Daily life of hand amputees
can be poor compared to what it was before the amputation. The state of
the art in hand prosthetics, at the time of writing, does not offer more
than 2-3 degrees of freedom and a very coarse control of the force, as
there is no haptic feedback. Patients interface with the prothesis via
surface electromyography (sEMG), recorded using surface electrodes.
Learning how to control the device through many input sEMG channels is a
long and difficult process for most patients, that therefore settles
for limited and very simplified movements (open/close). This contrasts
with recent advances in mechatronics, thanks to which mechanical hands
gifted with many degrees-of-freedom and force control are being built.
There is a need for prosthetic hands able to naturally reproduce a wide
amount of movements and forces, while at the same time requiring a lower
effort in learning how to control hand postures. This goes beyond
mechatronic dexterity: the real challenge is how to provide patients
with a cheap, easy and natural way of controlling the prosthesis.

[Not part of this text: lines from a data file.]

(** * travel-booking: the booking registry of [src/index.ts]

    A shallow embedding of the script's module-level state ([bookings],
    [nextId]), of the console it prints to, and of the functions
    [bookTicket], [throwInvalidRouteError], [displayBookings],
    [printSummary], [cancelBooking], [getBookingsByStatus] and
    [printBooking], followed by the properties of the registry.

    Modelling conventions.
    - A JavaScript [number] holding an id or a count is an integer of [Z]:
      the counter starts at 1 and grows by one per booking, and a double
      represents every integer below 2^53 exactly, far beyond the length an
      array can reach.
    - A [string] is a [String.string]; [===] on strings is [String.eqb].
    - An optional argument or property ([seatType?], [mealPreference?]) is
      an [option]; [undefined] is [None].
    - Every element of [bookings] is an object created by one call of
      [bookTicket] and pushed once, so the array holds no object twice and
      the in-place assignment [booking.status = ...] on the object returned
      by [find] is the update of the first matching element of the list.
    - A function that throws returns [inl]; the state reached at the throw
      is kept, as a [catch] in the caller would see it. *)

From Stdlib Require Import ZArith List String Ascii Bool Lia Sorted DecimalString.
Import ListNotations.

Local Open Scope Z_scope.
Local Open Scope string_scope.

(** ** Data model *)

Inductive TravelType : Type := Flight | Train | Bus.

Inductive BookingStatus : Type := Booked | Cancelled | Pending.
Lemma keeps_open_sendall (data : list byte) : keeps_open (sendall data).
Proof. now intros s Hs. Qed.

Lemma keeps_open_recv (n : nat) : keeps_open (recv n).
Proof. intros s Hs. unfold recv. now destruct (recv_from (inbox s) n). Qed.

Lemma keeps_open_recv_loop (fuel num_bytes : nat) (bufs : list (list byte)) :
  keeps_open (recv_loop fuel num_bytes bufs).
Proof.
  revert num_bytes bufs. induction fuel as [|fuel IH]; intros num_bytes bufs; simpl.
  - apply keeps_open_ret.
  - destruct (0 <? num_bytes)%nat; [|apply keeps_open_ret].
    apply keeps_open_bind; [apply keeps_open_recv|].
    intros b. destruct (length b =? 0)%nat; [apply keeps_open_ret | apply IH].
Qed.

Lemma keeps_open_recv_exact (num_bytes : nat) : keeps_open (_recv_exact num_bytes).
Proof.
  apply keeps_open_bind; [apply keeps_open_recv_loop | intros; apply keeps_open_ret].
Qed.
End Socket.

Create HintDb sock.
#[local] Hint Resolve keeps_open_lift keeps_open_ret keeps_open_raise
  keeps_open_connect keeps_open_sendall keeps_open_recv_exact : sock.

Section ReceiveTcp.
Context {P : Platform} {FA : FineAlign}.

Lemma keeps_open_recv_frame (self : Capture) (num_samps : Z) :
  keeps_open (recv_frame self num_samps).
Proof.
  unfold recv_frame. destruct (num_samps >? 0)%Z; auto with sock.
  apply keeps_open_bind; auto with sock.
Qed.

Lemma keeps_open_debug_stats (frame : list sample) : keeps_open (debug_stats frame).
Proof.
  unfold debug_stats. destruct log_debug; auto with sock.
  destruct frame; auto with sock.
Qed.

Lemma closes_iff_ok_close {A} (a : A) : closes_iff_ok (close;; mret a).
Proof. now intros s Hs. Qed.

(** [receive_tcp] closes its socket when it returns normally and on no
    other path. *)
Lemma receive_tcp_closes_iff_ok (self : Capture) (p : peer) :
  is_open (receive_tcp self p).2 = negb (is_ok (receive_tcp self p).1).
Proof.
  unfold receive_tcp. generalize new_socket (eq_refl : is_open new_socket = true).
  change (closes_iff_ok (receive_tcp_on self p)). unfold receive_tcp_on.
  repeat first
    [ apply closes_iff_ok_close
    | apply closes_iff_ok_bind;
      [ auto using keeps_open_recv_frame, keeps_open_debug_stats with sock
      | intros; repeat case_match ] ].
Qed.

Lemma u32_zero : u32 x00 x00 x00 x00 = 0%Z.
Proof. unfold u32. now destruct big_endian. Qed.

(** A reply with [num_samples = 0], delivered in one segment, makes
    [receive_tcp] return two empty buffers, on either byte order, when the
    logging level is above DEBUG. *)
Lemma receive_tcp_zero_samples (self : Capture)
    (a0 a1 a2 a3 a4 a5 a6 a7 b0 b1 b2 b3 b4 b5 b6 b7 : byte) :
  log_debug = false ->
  is_ok (pack_I (num_samples_to_request self)) = true ->
  (receive_tcp self
     {| accepts := true;
        script := [Data [x00; x00; x00; x00; a0; a1; a2; a3; a4; a5; a6; a7;
                         b0; b1; b2; b3; b4; b5; b6; b7]] |}).1
  = Ok ([], timestamp (u32 a0 a1 a2 a3) (u32 a4 a5 a6 a7),
        [], timestamp (u32 b0 b1 b2 b3) (u32 b4 b5 b6 b7)).
Proof.
  intros Hdbg Hreq.
  unfold receive_tcp, receive_tcp_on.
  destruct (pack_I (num_samples_to_request self)) as [req|] eqn:Hp; [|discriminate].
  unfold mbind, st_bind, connect, sendall, lift, _recv_exact. simpl.
  unfold mbind, st_bind, recv. simpl.
  rewrite u32_zero. simpl. unfold debug_stats. rewrite Hdbg. simpl.
  reflexivity.
Qed.
End ReceiveTcp.

Section SocketClaims.
Import Fixtures.
#[local] Existing Instance Ref.platform.
#[local] Existing Instance Ref.fine_align.

(** C2, at a failing input: the peer closes after one of the two announced
    RX samples; [receive_tcp] returns normally, with two TX samples and one
    RX sample. *)
Theorem short_rx_payload_is_accepted :
  receive_tcp fresh short_rx_peer
  = (Ok ([x0_0625; x0_0625], timestamp 100 0, [x0_0625], timestamp 100 0),
     {| inbox := []; outbox := request; is_open := false |}).
Proof. vm_compute. reflexivity. Qed.

(** The same cut in the TX payload is caught, by the [struct.unpack] of the
    RX header that follows. *)
Lemma short_tx_payload_raises :
  (receive_tcp fresh short_tx_peer).1 = Raise StructError.
Proof. vm_compute. reflexivity. Qed.

(** C7, at a failing input: the peer closes at once; [receive_tcp] raises
    from [struct.unpack] and the socket it opened is still open. *)
Theorem socket_left_open_on_error :
  receive_tcp fresh closing_peer
  = (Raise StructError, {| inbox := []; outbox := request; is_open := true |}).
Proof. vm_compute. reflexivity. Qed.
End SocketClaims.

(** ** The amplitude guard *)
Section Guard.
Context {P : Platform} {FA : FineAlign}.
Implicit Types self : Capture.
Implicit Types tx rx : list sample.


Lemma SFltb_nan_l (x : spec_float) : SFltb S754_nan x = false.
Proof. reflexivity. Qed.



Lemma init_median_max (sr prt n : Z) bins :
  median_max (set_accumulated_bins bins (init sr prt n)) = F64.mul lit_0_05 lit_1_4.
Proof. reflexivity. Qed.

The goal of this project is to develop a family of algorithms able to
significantly augment the dexterity, and reduce the training time, for
sEMG controlled prosthesis. By testing our findings on a very large
collection of data, this project will pave the way for a new generation
of prosthetic hands. The work will be organized along the following four
themes.
Theme 1: Data Acquisition and Analysis.
The goal of this theme is to develop a reproducible protocol to acquire
large data sets for healthy patients performing certain movements and
amputated patients also making complex movements, while analyzing and
assessing the data as they become avaliable. The data acquisition
includes the acquisition of signal data and the calibration of the
sensors to limit the noise in the data. Relevant clinical data will be
acquired at the same time such as age, gender, height, weight and for
amputated patients also the exact place of the amputation and the time
between amputation and tests performed. The data acquisition and
analysis will proceed in close connection with the other themes.
Theme 2: Augmented Dexterity: Posture Classification. The
objective of this theme is to push the current state of the art in
prosthetic hand posture classification from handling a maximum of 12
postures up to 40-50. We will design and implement state of the art
machine learning algorithms within the multi kernel learning framework,
using the sEMG signals separated instead of concatenated, as it is the
mainstream practice today. We will then proceed to extend the algorithm
so to exploit the intrinsic hierarchical structure of hand postures. The
outcome of this theme will offer patients a much wider dexterity
compared to the current state of the art.
Theme 3: Augmented Dexterity: Natural Control. This
research theme is about pushing the envelope of sEMG control: extending
it to a quasi-perfect prediction of force, by independently modeling
and controlling single degrees-of-motion. The overall aim is then
to augment the dexterity that an sEMG-controlled prosthesis could
potentially achieve mimicking the way a human hand works. Results in
this theme will be periodically benchmarked against those achieved in
Theme 2.
Theme 4: Adaptive Learning. The
goal of this theme is to develop learning algorithms to better interpret
the sEMG signals acquired from the patients, with the ultimate goal of
boosting the learning process necessary for the patient to effectively
use the prosthesis. We will build pre-trained models of various data
postures, on the data acquired in theme 1, and we will adapt these
general models to the needs of individual users as new data will became
available using adaptive online learning methods.